What you should do
Print, in exact form, the lines below from the one containing "(* ===== verification/RegistrySound.v" through the one containing "From S2P Require Import Integrity", and omit all others.

Records

+ + + + +

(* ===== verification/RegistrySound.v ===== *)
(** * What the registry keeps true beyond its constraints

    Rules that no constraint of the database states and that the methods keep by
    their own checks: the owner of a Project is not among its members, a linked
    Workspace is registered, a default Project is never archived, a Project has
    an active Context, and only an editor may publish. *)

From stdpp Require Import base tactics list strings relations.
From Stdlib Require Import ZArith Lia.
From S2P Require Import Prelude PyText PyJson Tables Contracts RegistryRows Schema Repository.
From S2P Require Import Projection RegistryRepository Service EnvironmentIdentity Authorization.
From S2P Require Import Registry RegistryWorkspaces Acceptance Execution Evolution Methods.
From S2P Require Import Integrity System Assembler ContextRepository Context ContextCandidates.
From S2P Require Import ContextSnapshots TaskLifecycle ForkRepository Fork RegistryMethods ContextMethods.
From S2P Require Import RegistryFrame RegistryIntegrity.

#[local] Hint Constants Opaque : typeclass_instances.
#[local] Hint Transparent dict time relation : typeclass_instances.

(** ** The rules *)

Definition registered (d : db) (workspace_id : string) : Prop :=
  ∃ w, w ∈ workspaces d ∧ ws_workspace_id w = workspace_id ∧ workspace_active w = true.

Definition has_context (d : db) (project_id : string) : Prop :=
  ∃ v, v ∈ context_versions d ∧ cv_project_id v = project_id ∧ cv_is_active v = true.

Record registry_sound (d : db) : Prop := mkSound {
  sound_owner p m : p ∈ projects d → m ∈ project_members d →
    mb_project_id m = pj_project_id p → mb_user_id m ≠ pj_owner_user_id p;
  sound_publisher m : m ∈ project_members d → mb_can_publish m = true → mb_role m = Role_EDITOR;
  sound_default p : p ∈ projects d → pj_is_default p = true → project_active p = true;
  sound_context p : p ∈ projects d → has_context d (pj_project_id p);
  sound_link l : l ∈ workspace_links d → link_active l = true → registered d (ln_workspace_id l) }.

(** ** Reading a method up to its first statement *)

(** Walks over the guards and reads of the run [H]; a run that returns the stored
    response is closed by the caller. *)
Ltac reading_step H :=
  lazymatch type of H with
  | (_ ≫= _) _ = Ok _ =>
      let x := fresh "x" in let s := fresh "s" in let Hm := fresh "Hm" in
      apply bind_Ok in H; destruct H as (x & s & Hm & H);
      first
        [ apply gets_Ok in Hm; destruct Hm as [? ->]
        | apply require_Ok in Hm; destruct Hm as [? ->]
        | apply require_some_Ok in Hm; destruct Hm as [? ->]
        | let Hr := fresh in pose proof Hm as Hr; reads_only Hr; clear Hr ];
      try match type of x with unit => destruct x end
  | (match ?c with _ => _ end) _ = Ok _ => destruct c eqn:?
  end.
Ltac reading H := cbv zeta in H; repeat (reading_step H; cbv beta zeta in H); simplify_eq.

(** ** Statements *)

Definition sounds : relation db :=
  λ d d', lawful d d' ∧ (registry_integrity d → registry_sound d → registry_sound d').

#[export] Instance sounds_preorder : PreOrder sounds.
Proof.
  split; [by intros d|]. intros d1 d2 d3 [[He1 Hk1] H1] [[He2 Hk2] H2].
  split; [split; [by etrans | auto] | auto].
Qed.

+ + + + +

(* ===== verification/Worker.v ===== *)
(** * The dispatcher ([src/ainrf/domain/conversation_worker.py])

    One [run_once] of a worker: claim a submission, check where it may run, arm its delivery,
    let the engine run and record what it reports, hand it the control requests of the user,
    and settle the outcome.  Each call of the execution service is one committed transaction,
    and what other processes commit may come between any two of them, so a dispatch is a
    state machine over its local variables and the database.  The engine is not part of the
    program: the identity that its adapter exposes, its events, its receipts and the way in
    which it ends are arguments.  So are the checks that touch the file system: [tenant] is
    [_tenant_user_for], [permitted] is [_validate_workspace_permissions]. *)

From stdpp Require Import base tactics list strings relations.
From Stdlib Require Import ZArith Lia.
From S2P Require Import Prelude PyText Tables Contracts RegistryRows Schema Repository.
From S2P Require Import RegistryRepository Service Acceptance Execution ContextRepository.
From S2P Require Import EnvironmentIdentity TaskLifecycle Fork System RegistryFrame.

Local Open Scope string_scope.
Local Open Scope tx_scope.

+ + + + +

Solution to this exercise
(* ===== verification/RegistrySound.v ===== *)
(** * What the registry keeps true beyond its constraints

    Rules that no constraint of the database states and that the methods keep by
    their own checks: the owner of a Project is not among its members, a linked
    Workspace is registered, a default Project is never archived, a Project has
    an active Context, and only an editor may publish. *)

From stdpp Require Import base tactics list strings relations.
From Stdlib Require Import ZArith Lia.
From S2P Require Import Prelude PyText PyJson Tables Contracts RegistryRows Schema Repository.
From S2P Require Import Projection RegistryRepository Service EnvironmentIdentity Authorization.
From S2P Require Import Registry RegistryWorkspaces Acceptance Execution Evolution Methods.
From S2P Require Import Integrity System Assembler ContextRepository Context ContextCandidates.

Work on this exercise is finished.